INSTRUCTIONS TO FOLLOW:
Nothing outside the range is wanted. Repeat exactly the lines below from the one with "CharDevTest.v" through the one with "b1; b2; b3] =>".

PROVIDED DATA START

(* ===== verification/_CoqProject ===== *)
-Q . S2P
Prelude.v
CLib.v
CharDev.v
CharDevInit.v
CharDevTest.v
HelloModule.v
MemTrack.v
Sys.v
TcpServer.v
TcpClient.v
TcpEcho.v
Pthread.v
MainThread.v
ThreadCounter.v
Ring.v
ThreadQueue.v
ThreadSem.v
ThreadCond2.v
ThreadRw.v
ThreadBasic.v
ThreadMain.v
Shm.v
Debug.v
Uart.v
Gpio.v
Files.v
FileIO.v
Signal.v
SignalDemo.v
SignalCaught.v
SignalMain.v
Pipes.v
Mq.v
Udp.v
Timers.v
MemMap.v
Processes.v
(* ===== verification/CLib.v ===== *)
(** * The C library functions the demos use

    Bytes, C strings, decimal conversion, [printf]-style formatting, and the
    buffer primitives [memmove], [memset] and [strncpy], on lists of bytes.
    A store outside its buffer is [None]: undefined behaviour. *)

From Stdlib.Strings Require Export Byte.
From Stdlib Require Import String Ascii.
From S2P Require Import Prelude.

Local Open Scope Z_scope.

Abbreviation bytes := (list byte).

#[export] Instance byte_eq_dec : EqDecision byte := Byte.byte_eq_dec.
#[export] Instance byte_inhabited : Inhabited byte := populate x00.

(** A string literal of the source, without its terminating NUL. *)
Definition bs (s : string) : bytes := String.list_byte_of_string s.

Definition Z_of_byte (b : byte) : Z := Z.of_N (Byte.to_N b).
Definition byte_of_Z (z : Z) : byte := default x00 (Byte.of_N (Z.to_N (wrapU 8 z))).

Lemma Z_of_byte_range b : 0 <= Z_of_byte b < 256.
Proof. unfold Z_of_byte. pose proof (Byte.to_N_bounded b). lia. Qed.

Lemma byte_of_Z_of_byte b : byte_of_Z (Z_of_byte b) = b.
Proof.
  unfold byte_of_Z. rewrite wrapU_small by apply Z_of_byte_range.
  unfold Z_of_byte. by rewrite N2Z.id, Byte.of_to_N.
Qed.

Lemma Z_of_byte_of_Z z : Z_of_byte (byte_of_Z z) = wrapU 8 z.
Proof.
  unfold byte_of_Z. pose proof (wrapU_range 8 z ltac:(lia)) as Hr.
  destruct (Byte.of_N _) as [b|] eqn:E; simpl.
  - unfold Z_of_byte. rewrite (Byte.to_of_N _ E). lia.
  - apply Byte.of_N_None_iff in E. lia.
Qed.

(** ** Little-endian [int] *)

Definition le32 (z : Z) : bytes :=
  let u := wrapU 32 z in
  [byte_of_Z u; byte_of_Z (Z.shiftr u 8); byte_of_Z (Z.shiftr u 16); byte_of_Z (Z.shiftr u 24)].

Definition le32_decode (l : bytes) : Z :=
  match l with
  | [b0; b1; b2; b3] =>
      int! (Z_of_byte b0 + 256 * Z_of_byte b1 + 65536 * Z_of_byte b2
            + 16777216 * Z_of_byte b3)
  | _ => 0
  end.

Lemma le32_roundtrip z : - 2 ^ 31 <= z < 2 ^ 31 -> le32_decode (le32 z) = z.
Proof.
  intros Hz. unfold le32, le32_decode.
  rewrite !Z_of_byte_of_Z, !Z.shiftr_div_pow2 by lia.
  unfold wrapU, wrapS. change (2 ^ 8) with 256. change (2 ^ 32) with 4294967296 in *.
  change (2 ^ 16) with 65536. change (2 ^ 24) with 16777216.
  change (2 ^ (32 - 1)) with 2147483648. change (2 ^ 31) with 2147483648 in *.
  Z.div_mod_to_equations. lia.
Qed.

(** ** C strings *)

Definition NUL : byte := x00.

(** The bytes before the first NUL: what [%s] prints and [strlen] counts. *)
Fixpoint cstr (l : bytes) : bytes :=
  match l with
  | [] => []
  | b :: l => if decide (b = NUL) then [] else b :: cstr l
  end.

Definition strlen (l : bytes) : Z := lenZ (cstr l).

Definition no_nul (l : bytes) : bool := bool_decide (Forall (fun b => b <> NUL) l).

Lemma cstr_no_nul l : Forall (fun b => b <> NUL) l -> cstr l = l.
Proof. induction 1; simpl; [done|]. case_decide; [done|]. by f_equal. Qed.

Lemma cstr_app_nul l k : Forall (fun b => b <> NUL) l -> cstr (l ++ NUL :: k) = l.
Proof. induction 1; simpl; [done|]. case_decide; [done|]. by f_equal. Qed.

(** A terminator behind [l] does not change the string at its start. *)
Lemma cstr_nul l k : cstr (l ++ NUL :: k) = cstr l.
Proof. induction l as [|b l IH]; simpl; [done|]. case_decide; [done|]. by rewrite IH. Qed.

Lemma cstr_Forall l : Forall (fun b => b <> NUL) (cstr l).
Proof. induction l; simpl; [constructor|]. case_decide; by constructor. Qed.

Lemma cstr_prefix l : exists k, l = cstr l ++ k.
Proof.
  induction l as [|b l [k IH]]; simpl; [by exists []|].
  case_decide; [by exists (b :: l)|]. exists k. simpl. by f_equal.
Qed.

Lemma lenZ_cstr_le l : lenZ (cstr l) <= lenZ l.
Proof.
  destruct (cstr_prefix l) as [k Hk]. rewrite Hk at 2. rewrite lenZ_app.
  pose proof (lenZ_nonneg k). lia.
Qed.

(** ** Decimal conversion: [%d], [%ld], [%zd], [%u] and [atoi] *)

Definition digit (d : Z) : byte := byte_of_Z (48 + d).

Fixpoint utoa_go (fuel : nat) (n : Z) (acc : bytes) : bytes :=
  match fuel with
  | O => acc
  | S fuel =>
      let acc := digit (n mod 10) :: acc in
      if n <? 10 then acc else utoa_go fuel (n / 10) acc
  end.

Definition utoa (n : Z) : bytes := utoa_go (S (Z.to_nat (Z.log2 n))) n [].

Definition itoa (z : Z) : bytes :=
  if z <? 0 then x2d :: utoa (- z) else utoa z.

Definition digit_val (b : byte) : option Z :=
  let v := Z_of_byte b - 48 in
  if (0 <=? v) && (v <=? 9) then Some v else None.

Fixpoint atoi_digits (acc : Z) (l : bytes) : Z :=
  match l with
  | [] => acc
  | b :: l => match digit_val b with
              | Some v => atoi_digits (10 * acc + v) l
              | None => acc
              end
  end.

Definition isspace (b : byte) : bool :=
  let c := Z_of_byte b in (c =? 32) || ((9 <=? c) && (c <=? 13)).

(** The number at the start of a text, blanks and a sign before it. *)
Fixpoint number (l : bytes) : Z :=
  match l with
  | [] => 0
  | b :: l' =>
      if isspace b then number l'
      else if decide (b = x2d) then - atoi_digits 0 l'
      else if decide (b = x2b) then atoi_digits 0 l'
      else atoi_digits 0 l
  end.

(** [strtol(l, NULL, 10)] stops at the bounds of the 64-bit [long]; [atoi] is
    its conversion to [int], as the C library does it (the standard leaves a
    number outside [int] undefined). *)
Definition strtol (l : bytes) : Z := Z.max (- 2 ^ 63) (Z.min (2 ^ 63 - 1) (number l)).
Definition atoi (l : bytes) : Z := wrapS 32 (strtol l).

PROVIDED DATA END

ANSWER TO THE PROBLEM:
CharDevTest.v
HelloModule.v
MemTrack.v
Sys.v
TcpServer.v
TcpClient.v
TcpEcho.v
Pthread.v
MainThread.v
ThreadCounter.v
Ring.v
ThreadQueue.v
ThreadSem.v
ThreadCond2.v
ThreadRw.v
ThreadBasic.v
ThreadMain.v
Shm.v
Debug.v
Uart.v
Gpio.v
Files.v
FileIO.v
Signal.v
SignalDemo.v
SignalCaught.v
SignalMain.v
Pipes.v
Mq.v
Udp.v
Timers.v
MemMap.v
Processes.v
(* ===== verification/CLib.v ===== *)
(** * The C library functions the demos use

    Bytes, C strings, decimal conversion, [printf]-style formatting, and the
    buffer primitives [memmove], [memset] and [strncpy], on lists of bytes.
    A store outside its buffer is [None]: undefined behaviour. *)

From Stdlib.Strings Require Export Byte.
From Stdlib Require Import String Ascii.
From S2P Require Import Prelude.

Local Open Scope Z_scope.

Abbreviation bytes := (list byte).

#[export] Instance byte_eq_dec : EqDecision byte := Byte.byte_eq_dec.
#[export] Instance byte_inhabited : Inhabited byte := populate x00.

(** A string literal of the source, without its terminating NUL. *)
Definition bs (s : string) : bytes := String.list_byte_of_string s.

Definition Z_of_byte (b : byte) : Z := Z.of_N (Byte.to_N b).
Definition byte_of_Z (z : Z) : byte := default x00 (Byte.of_N (Z.to_N (wrapU 8 z))).

Lemma Z_of_byte_range b : 0 <= Z_of_byte b < 256.
Proof. unfold Z_of_byte. pose proof (Byte.to_N_bounded b). lia. Qed.

Lemma byte_of_Z_of_byte b : byte_of_Z (Z_of_byte b) = b.
Proof.
  unfold byte_of_Z. rewrite wrapU_small by apply Z_of_byte_range.
  unfold Z_of_byte. by rewrite N2Z.id, Byte.of_to_N.
Qed.

Lemma Z_of_byte_of_Z z : Z_of_byte (byte_of_Z z) = wrapU 8 z.
Proof.
  unfold byte_of_Z. pose proof (wrapU_range 8 z ltac:(lia)) as Hr.
  destruct (Byte.of_N _) as [b|] eqn:E; simpl.
  - unfold Z_of_byte. rewrite (Byte.to_of_N _ E). lia.
  - apply Byte.of_N_None_iff in E. lia.
Qed.

(** ** Little-endian [int] *)

Definition le32 (z : Z) : bytes :=
  let u := wrapU 32 z in
  [byte_of_Z u; byte_of_Z (Z.shiftr u 8); byte_of_Z (Z.shiftr u 16); byte_of_Z (Z.shiftr u 24)].

Definition le32_decode (l : bytes) : Z :=
  match l with
  | [b0; b1; b2; b3] =>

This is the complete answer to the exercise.